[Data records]
Lemma sortAll_spec h ss ls Fs :
  Forall3 (denotes_names h) ss ls Fs -> separate Fs ->
  writes (sortAll ss) h (⋃ Fs) (fun _ h' => Forall3 (denotes_names h') ss (sort_strings <$> ls) Fs).
Proof.
  revert h ls Fs. induction ss as [|s ss IH]; intros h ls Fs HD HF.
  { inversion HD; subst. apply writes_ret. constructor. }
  inversion HD as [|? l F ? ls' Fs' Hs Hss]; subst. destruct HF as [HF1 HF2]. simpl.
  eapply writes_bind; [by apply sortStrings_spec|set_solver|]. intros ? h1 Hd Ha Hs1.
  assert (Forall3 (denotes_names h1) ss ls' Fs') as Hss1
    by (eapply denotes_names_framed; [exact Hss|set_solver|exact Ha]).
  destruct (IH h1 ls' Fs' Hss1 HF2) as ([] & h2 & Hm & Hd2 & Ha2 & Hss2).
  exists tt, h2. split_and!; [done|done| |].
  - intros k Hk. apply Ha2. set_solver.
  - constructor; [|done]. eapply framed_writes; [exact _|exact Hs1|exact HF1|exact Ha2].
Qed.

(** ** The marks *)

Lemma slice_length_spec h s l F : denotes_names h s l F -> slice_length s = len l.
Proof.
  intros (vs & HD & <-). destruct s as [s|], vs as [vs|]; try done.
  destruct HD as (xs & G & _ & Hr & HD & _). apply (denotes_list_length denotes_flat) in HD.
  rewrite (elements_length s xs Hr) in HD. simpl. unfold len. by rewrite HD.
Qed.

(** Both levels publish the same content. *)
Lemma markDecision_same h d v Fs G :
  denotes_Decision h d v Fs G ->
  exists st reason message,
    (forall now p, project.markDecision now p v
                   = status.setRemediatingCondition now p st reason message)
    /\ (forall now p, markDecision now p d = setRemediatingCondition now p st reason message).
Proof.
  intros [HL _ _ Hg _]. unfold sorted_slices, sorted_lists in HL.
  inversion HL as [|? ? F1 ? ? ? _ HL1]; subst. inversion HL1 as [|? ? F2 ? ? ? _ HL2]; subst.
  inversion HL2 as [|? ? F3 ? ? ? H3 HL3]; subst. inversion HL3 as [|? ? F4 ? ? ? H4 HL4]; subst.
  inversion HL4 as [|? ? F5 ? ? ? H5 HL5]; subst. inversion HL5 as [|? ? F6 ? ? ? H6 _]; subst.
  unfold project.markDecision, markDecision. rewrite Hg.
  apply slice_length_spec in H3, H4, H5, H6. rewrite H3, H4, H5, H6.
  repeat case_match; by do 3 eexists.
Qed.

Lemma setRemediatingCondition_spec now h p x m FM vs FC st reason message :
  h !! p = Some (CPolicy x) -> denotes (T := L_ObjectMeta) h x.(ObjectMeta) m FM ->
  denotes_slice (T := L_Condition) denotes h x.(Policy_Status).(Conditions) vs FC -> p ∉ FC ->
  writes (setRemediatingCondition now p st reason message) h ({[p]} ∪ FC) (fun _ h' =>
    exists conditions vs' F',
      h' !! p = Some (CPolicy
        (mkPolicy x.(TypeMeta) x.(ObjectMeta) x.(Policy_Spec)
           (let s := x.(Policy_Status) in
            mkStatus s.(deepcopy.SelectedNodes) s.(deepcopy.MatchedNodes) s.(deepcopy.PendingNodes)
              s.(deepcopy.UnknownNodes) s.(HeldNodes) s.(deepcopy.RemediatedNodes)
              s.(SelectedCount) s.(MatchedCount) s.(PendingCount) s.(UnknownCount) s.(HeldCount)
              s.(RemediatedCount) conditions)))
      /\ denotes_slice (T := L_Condition) denotes h' conditions vs' F'
      /\ F' ## (dom h ∖ FC)
      /\ default [] vs' = SetStatusCondition now (default [] vs)
           {| metav1.Condition_Type := status.ConditionRemediating;
              metav1.Condition_Status := st;
              metav1.Condition_Reason := reason;
              metav1.Condition_Message := message;
              metav1.Condition_ObservedGeneration := m.(metav1.ObjectMeta_Generation);
              metav1.Condition_LastTransitionTime := time.zero |}).
Proof.
  intros Hp HM HC HpC. unfold setRemediatingCondition.
  eapply writes_bind; [by apply (writes_load (T := Policy))|set_solver|].
  intros y h0 _ _ [-> ->]. rewrite (Generation_spec h _ m FM HM).
  eapply writes_bind; [by eapply SetStatusConditionAt_spec|set_solver|].
  intros s' h1 Hd1 Ha1 (vs' & F' & HC' & HF' & Hvs').
  assert (p ∈ dom h) as Hpd by by eapply elem_of_dom_2.
  eapply writes_weaken; [eapply (writes_store (T := Policy)); rewrite Ha1; [exact Hp|set_solver]|set_solver|].
  intros ? h2 ->. exists s', vs', F'. rewrite lookup_insert_eq. split_and!; [done| |done|done].
  eapply framed_agree; [exact HC'|]. intros k Hk. rewrite lookup_insert_ne; [done|].
  set_solver.
Qed.

(** ** The whole *)

Lemma denotes_sorted h d v Fs G h' :
  denotes_Decision h d v Fs G -> agree (dom h ∖ ⋃ Fs) h h' -> G ## ⋃ Fs ->
  Forall3 (denotes_names h') (sorted_slices d) (sort_strings <$> sorted_lists v) Fs ->
  denotes_Decision h' d (project.sortDecision v) Fs G.
Proof.
  intros [HL (F1 & F2 & H1 & H2 & ->) Hr Hg Hd] Ha HG HL'.
  split; [exact HL'| |exact Hr|exact Hg|exact Hd].
  exists F1, F2. split_and!; [| |done].
  - eapply framed_writes; [exact _|exact H1| |exact Ha]. set_solver.
  - eapply framed_writes; [exact _|exact H2| |exact Ha]. set_solver.
Qed.

Lemma denotes_Decision_framed h h' d v Fs G W0 :
  denotes_Decision h d v Fs G -> agree (dom h ∖ W0) h h' -> ⋃ Fs ## W0 -> G ## W0 ->
  denotes_Decision h' d v Fs G.
Proof.
  intros [HL (F1 & F2 & H1 & H2 & ->) Hr Hg Hd] Ha HF HG.
  split; [by eapply denotes_names_framed| |exact Hr|exact Hg|exact Hd].
  exists F1, F2. split_and!; [| |done].
  - eapply framed_writes; [exact _|exact H1| |exact Ha]. set_solver.
  - eapply framed_writes; [exact _|exact H2| |exact Ha]. set_solver.
Qed.
(** With names that are new, distinct, and neither [hasOwnProperty] nor
    [__proto__], [use] returns with every plugin of the call installed
    under its name. *)
Theorem use_installs_all ps api :
  api !! js "hasOwnProperty" = None ->
  js "hasOwnProperty" ∉ map name ps ->
  js "__proto__" ∉ map name ps ->
  NoDup (map name ps) ->
  (forall q, q ∈ ps -> api !! name q = None) ->
  exists api',
    use ps api = Ret tt api' /\
    (forall q, q ∈ ps -> api' !! name q = Some (Wrapper (fn q))) /\
    (forall k, k ∉ map name ps -> api' !! k = api !! k).
Proof.
  intros Hh Hhp Hproto Hnd Hfree. exists (installed ps api).
  split; [|split; [intros q Hq; now apply installed_lookup
                  | intros k Hk; now apply installed_other]].
  revert api Hh Hfree. induction ps as [|q ps IH]; intros api Hh Hfree; [reflexivity|].
  cbn [map] in Hhp, Hproto, Hnd. apply not_elem_of_cons in Hhp as [Hq Hhp].
  apply not_elem_of_cons in Hproto as [Hqp Hproto].
  apply NoDup_cons in Hnd as [Hq' Hnd].
  cbn [use]. unfold bind at 1, hasOwnProperty. rewrite Hh.
  rewrite bool_decide_eq_false_2
    by (rewrite (Hfree q) by (apply elem_of_cons; now left); apply is_Some_None).
  unfold bind at 1. rewrite IH; [reflexivity | exact Hhp | exact Hproto | exact Hnd | |].
  - now rewrite assign_other.
  - intros q0 Hq0. rewrite assign_other.
    + apply Hfree, elem_of_cons. now right.
    + intros E. apply Hq'. rewrite <- E. now apply list_elem_of_fmap_2.
Qed.

End MorePlugins.

(** ** [random] and [send] *)

Section Sending.
Context {U : Type}.
Implicit Types (w : World U) (s : Sys U).

Lemma random_respond_array xs env args w :
  xs <> [] ->
  exists i x,
    xs !! i = Some x /\
    (forall d ds, dice w = d :: ds -> i = d mod length xs) /\
    exists w',
      random_respond (U := U) (VData (Arr xs)) env args w = Ret Undefined w' /\
      outbox w' = outbox w ++ [post_of x w].
Proof.
  intros Hxs. assert (0 < length xs) as Hlen by (destruct xs; [congruence | cbn; lia]).
  unfold random_respond, bind, random_index.
  destruct (dice w) as [|d ds] eqn:Hd.
  - destruct (lookup_lt_is_Some_2 xs 0 Hlen) as [x Hx]. exists 0, x.
    split; [exact Hx|]. split; [discriminate|]. unfold ret. rewrite Hx.
    eexists. split; reflexivity.
  - replace (Nat.eqb (length xs) 0) with false by (symmetry; apply Nat.eqb_neq; lia).
    assert (d mod length xs < length xs) as Hi by (apply Nat.mod_upper_bound; lia).
    destruct (lookup_lt_is_Some_2 xs _ Hi) as [x Hx]. exists (d mod length xs), x.
    split; [exact Hx|]. split; [intros d' ds' H; now inversion H|].
    unfold ret. rewrite Hx. eexists. split; reflexivity.
Qed.

(** The command of [random] with an array that is not empty answers every
    call of its responder with one request, whose text is a candidate of
    the array, trimmed; and every candidate is sent for some outcome of
    [Math.random]. *)
Theorem random_sends_candidate name d xs s :
  xs <> [] ->
  exists f s',
    random name (VData (Str d)) (VData (Arr xs)) s = Ret tt s' /\
    features s' = features s ++ [f] /\
    (forall env m w, exists x w',
       x ∈ xs /\
       call (respond f) env [Obj m] w = Ret Undefined w' /\
       outbox w' = outbox w ++ [post_of x w]) /\
    (forall i x env m w ds, xs !! i = Some x -> dice w = i :: ds ->
       exists w',
         call (respond f) env [Obj m] w = Ret Undefined w' /\
         outbox w' = outbox w ++ [post_of x w]).
Proof.
  intros Hxs. unfold random. cbn [nullish]. rewrite command_three_args.
  eexists _, _. split; [reflexivity|]. split; [reflexivity|]. split.
  - intros env m w.
    rewrite (command_respond_call _ _ _ _ _ _ _ _
               (words (trim (replace_all (text m) (command_re name)))))
      by apply split_ws_plus.
    cbn [call].
    destruct (random_respond_array xs env
                [Obj m; Arr (words (trim (replace_all (text m) (command_re name))))]
                (put_lastIndex (command_regex name
                   (length (lastIndex (grow 2 (world s))))) 0 w) Hxs)
      as (i & x & Hx & _ & w' & Hr & Ho).
    exists x, w'. split; [now apply list_elem_of_lookup_2 in Hx|].
    split; [exact Hr | exact Ho].
  - intros i x env m w ds Hx Hd.
    rewrite (command_respond_call _ _ _ _ _ _ _ _
               (words (trim (replace_all (text m) (command_re name)))))
      by apply split_ws_plus.
    cbn [call].
    destruct (random_respond_array xs env
                [Obj m; Arr (words (trim (replace_all (text m) (command_re name))))]
                (put_lastIndex (command_regex name
                   (length (lastIndex (grow 2 (world s))))) 0 w) Hxs)
      as (j & y & Hy & Hj & w' & Hr & Ho).
    specialize (Hj i ds Hd). apply lookup_lt_Some in Hx as Hlt.
    rewrite Nat.mod_small in Hj by exact Hlt. subst j.
    assert (y = x) as -> by congruence. eauto.
Qed.

(** With the empty array [random] registers its command all the same, and
    every call of the responder throws a [TypeError] and sends nothing. *)
Theorem random_empty_array name d s :
  exists f s',
    random name (VData (Str d)) (VData (Arr [])) s = Ret tt s' /\
    features s' = features s ++ [f] /\
    forall env m w, exists w',
      call (respond f) env [Obj m] w = Throw TypeError w' /\
      outbox w' = outbox w.
Proof.
  unfold random. cbn [nullish]. rewrite command_three_args.
  eexists _, _. split; [reflexivity|]. split; [reflexivity|]. intros env m w.
  rewrite (command_respond_call _ _ _ _ _ _ _ _
               (words (trim (replace_all (text m) (command_re name)))))
      by apply split_ws_plus.
  cbn [call]. unfold random_respond, bind, random_index.
  destruct (dice _); eexists; split; reflexivity.
Qed.
(** * OCRUploader: a shallow embedding of the upload / download component

    The development follows [frontend/src/components/OCRUploader.jsx].
    The two asynchronous handlers [handleUpload] and [handleDownload] are
    embedded as programs of a small writer-and-exception monad: a run of a
    handler yields the ordered list of effects it performs (React state
    setters, the network request, DOM and URL calls) together with its
    completion.  The component state after a run is the fold of the setter
    effects over the state the run started from; the state at an [await] is
    the fold of the effects issued before it.

    What the environment answers is an input of a run: what the request
    settles to (a response or a rejection), what reading the body as JSON
    or as a blob settles to, and the object URL the browser hands out. *)

From Stdlib Require Import List String Ascii Bool NArith Lia DecimalString.
Import ListNotations.
Open Scope string_scope.
Set Warnings "-register-all".

(** ** JavaScript values as the component sees them *)

(** A JSON number.  The component never computes with one: it only converts
    it to a boolean (the operators [||] and [&&]) and to a string (the
    [Error] constructor), so a number is carried with these two readings. *)
Record JSNumber := { num_is_zero : bool; num_text : string }.

(** What [res.json()] resolves to, plus [undefined] for a missing property. *)
Inductive Value :=
| VUndefined
| VNull
| VBool (b : bool)
| VNum (n : JSNumber)
| VStr (s : string)
| VArr (items : list Value)
| VObj (props : list (string * Value)).

(** ToBoolean. *)
Definition truthy (v : Value) : bool :=
  match v with
  | VUndefined | VNull => false
  | VBool b => b
  | VNum n => negb (num_is_zero n)
  | VStr s => negb (s =? "")
  | VArr _ | VObj _ => true
  end.

(** [a || b] *)
Definition js_or (a b : Value) : Value := if truthy a then a else b.

(** The own property [k] of a parsed JSON object. *)
Fixpoint lookup (k : string) (props : list (string * Value)) : option Value :=
  match props with
  | [] => None
  | (k', v) :: rest => if k' =? k then Some v else lookup k rest
  end.

(** ToString, as [new Error(message)] applies it to its argument; [None]
    when the conversion throws a TypeError.  An object is converted by its
    [toString] method: the inherited one gives [[object Object]], but an
    own property [toString] of a parsed body is data, never a function,
    and then nothing converts the object (the inherited [valueOf] returns
    the object itself).  An array is converted by joining the conversions
    of its elements, [null] and [undefined] counting as empty. *)
Fixpoint to_string (v : Value) : option string :=
  match v with
  | VUndefined => Some "undefined"
  | VNull => Some "null"
  | VBool true => Some "true"
  | VBool false => Some "false"
  | VNum n => Some (num_text n)
  | VStr s => Some s
  | VArr items =>
      (fix join (l : list Value) : option string :=
         match l with
         | [] => Some ""
         | x :: r =>
             match (match x with
                    | VUndefined | VNull => Some ""
                    | _ => to_string x
                    end) with
             | None => None
             | Some sx =>
                 match r with
                 | [] => Some sx
                 | _ :: _ =>
                     match join r with
                     | None => None
                     | Some sr => Some (sx ++ "," ++ sr)
                     end
                 end
             end
         end) items
  | VObj props =>
      match lookup "toString" props with
      | Some _ => None
      | None => Some "[object Object]"
      end
  end.
(** * Unplayer: the library index of [src/libraryutils.cpp]

    A shallow embedding of the library reconciliation code
    ([LibraryUtils::updateDatabase] and its helpers), of the artwork
    resolver ([getTrackMediaArt], [saveEmbeddedMediaArt],
    [findMediaArtForDirectory]) and of the read-only queries, followed by
    the properties of the specification stated and settled on it.

    Conventions.
    - A [QString] of which the code reads the characters only (a path, a
      name, a suffix) is a Rocq [string]: Qt compares a null and an empty
      [QString] as equal and [isEmpty] holds of both.  Where the null
      [QString] is told from an empty one, in the values of the tag
      reader, the values bound to a statement, the text columns of the
      table and the arguments of the queries, the type is [Nullable]:
      [None] is [QString()], and SQL [NULL] once it is bound.
    - [int] and [long long] values are [Z]; [QVariant::toInt] is [toInt],
      with its 32-bit wrap-around written out.
    - A [QByteArray] of raw bytes is a [list byte]; a [QByteArray] holding
      the hexadecimal text of a digest is a [string].
    - Each [std::unordered_map] is a [gmap]; [insert] of the C++ container
      keeps an existing entry, which is [insertNew] below. *)

From Stdlib Require Import String Ascii ZArith List Lia Bool Sorted.
From stdpp Require Import gmap strings list fin_maps.

Local Open Scope Z_scope.

Abbreviation QString := string.
Abbreviation QByteArray := (list Byte.byte).

(** A [QString] that may be null, and a text column of the table, which
    may be [NULL]. *)
Abbreviation Nullable := (option QString).

(** ** Qt string and path operations *)

Module Qt.

(** [s.startsWith(p)] *)
Definition startsWith (s p : QString) : bool := String.prefix p s.

(** [s.endsWith(QLatin1Char(c))] *)
Fixpoint endsWithChar (s : QString) (c : ascii) : bool :=
  match s with
  | EmptyString => false
  | String a EmptyString => Ascii.eqb a c
  | String _ r => endsWithChar r c
  end.

(** [s.isEmpty()] *)
Definition isEmpty (s : QString) : bool :=
  match s with EmptyString => true | _ => false end.

(** [s.indexOf(sub)]: position of the first occurrence, if any. *)
Fixpoint indexOf (sub s : QString) : option nat :=
  if String.prefix sub s then Some 0%nat
  else match s with
       | EmptyString => None
       | String _ r => S <$> indexOf sub r
       end.

(** [s.contains(sub)] *)
Definition contains (s sub : QString) : bool :=
  match indexOf sub s with Some _ => true | None => false end.

(** [s.left(n)] *)
Fixpoint left (n : nat) (s : QString) : QString :=
  match n, s with
  | S k, String a r => String a (left k r)
  | _, _ => EmptyString
  end.

(** Split at the last occurrence of [c]: the text before it and after it. *)
Fixpoint splitLast (c : ascii) (s : QString) : option (QString * QString) :=
  match s with
  | EmptyString => None
  | String a r =>
      match splitLast c r with
      | Some (h, t) => Some (String a h, t)
      | None => if Ascii.eqb a c then Some (EmptyString, r) else None
      end
  end.

(** Split at the first occurrence of [c]. *)
Fixpoint splitFirst (c : ascii) (s : QString) : option (QString * QString) :=
  match s with
  | EmptyString => None
  | String a r =>
      if Ascii.eqb a c then Some (EmptyString, r)
      else match splitFirst c r with
           | Some (h, t) => Some (String a h, t)
           | None => None
           end
  end.

(** [QFileInfo(p).fileName()]: what follows the last separator. *)
Definition fileName (p : QString) : QString :=
  match splitLast "/" p with
  | Some (_, f) => f
  | None => p
  end.

(** [QFileInfo(p).path()]: what precedes the last separator; ["."] when
    there is none and ["/"] when it is the first character.  The library
    roots are absolute, so [absolutePath()] of an indexed file is the same
    string. *)
Definition path (p : QString) : QString :=
  match splitLast "/" p with
  | Some (EmptyString, _) => "/"
  | Some (d, _) => d
  | None => "."
  end.

(** [QFileInfo(p).suffix()]: what follows the last dot of the file name. *)
Definition suffix (p : QString) : QString :=
  match splitLast "." (fileName p) with
  | Some (_, e) => e
  | None => EmptyString
  end.

(** [QFileInfo(p).baseName()]: the file name up to its first dot. *)
Definition baseName (p : QString) : QString :=
  match splitFirst "." (fileName p) with
  | Some (b, _) => b
  | None => fileName p
  end.

(** [QDir(dir).filePath(name)] for a relative [name]. *)
Definition filePath (dir name : QString) : QString :=
  if isEmpty dir then name
  else if endsWithChar dir "/" then dir +:+ name
  else dir +:+ "/" +:+ name.

(** [QStringList::removeDuplicates]: the first occurrence of each string
    stays, in order. *)
Fixpoint removeDuplicatesFrom (seen : list QString) (l : list QString)
  : list QString :=
  match l with
  | [] => []
  | x :: r =>
      if bool_decide (x ∈ seen) then removeDuplicatesFrom seen r
      else x :: removeDuplicatesFrom (x :: seen) r
  end.
(** * createproject: the project-creation workflow of diez

    A shallow embedding of [packages/createproject/src/utils.ts].  The
    TypeScript module is a sequence of effectful steps over the file system
    and the console log; it is embedded as a state-and-exception monad over
    an explicit [World].  Everything the module imports from other packages
    is either an input of the run (record [Env]) or a small executable model
    whose doc comment says what it stands for. *)

From Stdlib Require Import Ascii String.
From stdpp Require Import gmap strings list fin_maps.

Local Open Scope string_scope.
Local Open Scope list_scope.

(** ** JavaScript strings

    A JS string is modelled by a Rocq [string]; the characters of the model
    are the code units below 256, and case mapping is the ASCII one. *)
Module JsString.

Definition chars (s : string) : list ascii := list_ascii_of_string s.
Definition str (l : list ascii) : string := string_of_list_ascii l.

Definition code (c : ascii) : nat := nat_of_ascii c.

Definition between (lo hi : nat) (c : ascii) : bool :=
  Nat.leb lo (code c) && Nat.leb (code c) hi.

Definition isUpper (c : ascii) : bool := between 65 90 c.
Definition isLower (c : ascii) : bool := between 97 122 c.
Definition isDigit (c : ascii) : bool := between 48 57 c.
Definition isWord (c : ascii) : bool := isUpper c || isLower c || isDigit c.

Problem statement.
The answer must consist solely of the lines from the first line of the data to the line holding "revert h ls", each given again exactly.

Answer.
Lemma sortAll_spec h ss ls Fs :
  Forall3 (denotes_names h) ss ls Fs -> separate Fs ->
  writes (sortAll ss) h (⋃ Fs) (fun _ h' => Forall3 (denotes_names h') ss (sort_strings <$> ls) Fs).
Proof.
  revert h ls Fs. induction ss as [|s ss IH]; intros h ls Fs HD HF.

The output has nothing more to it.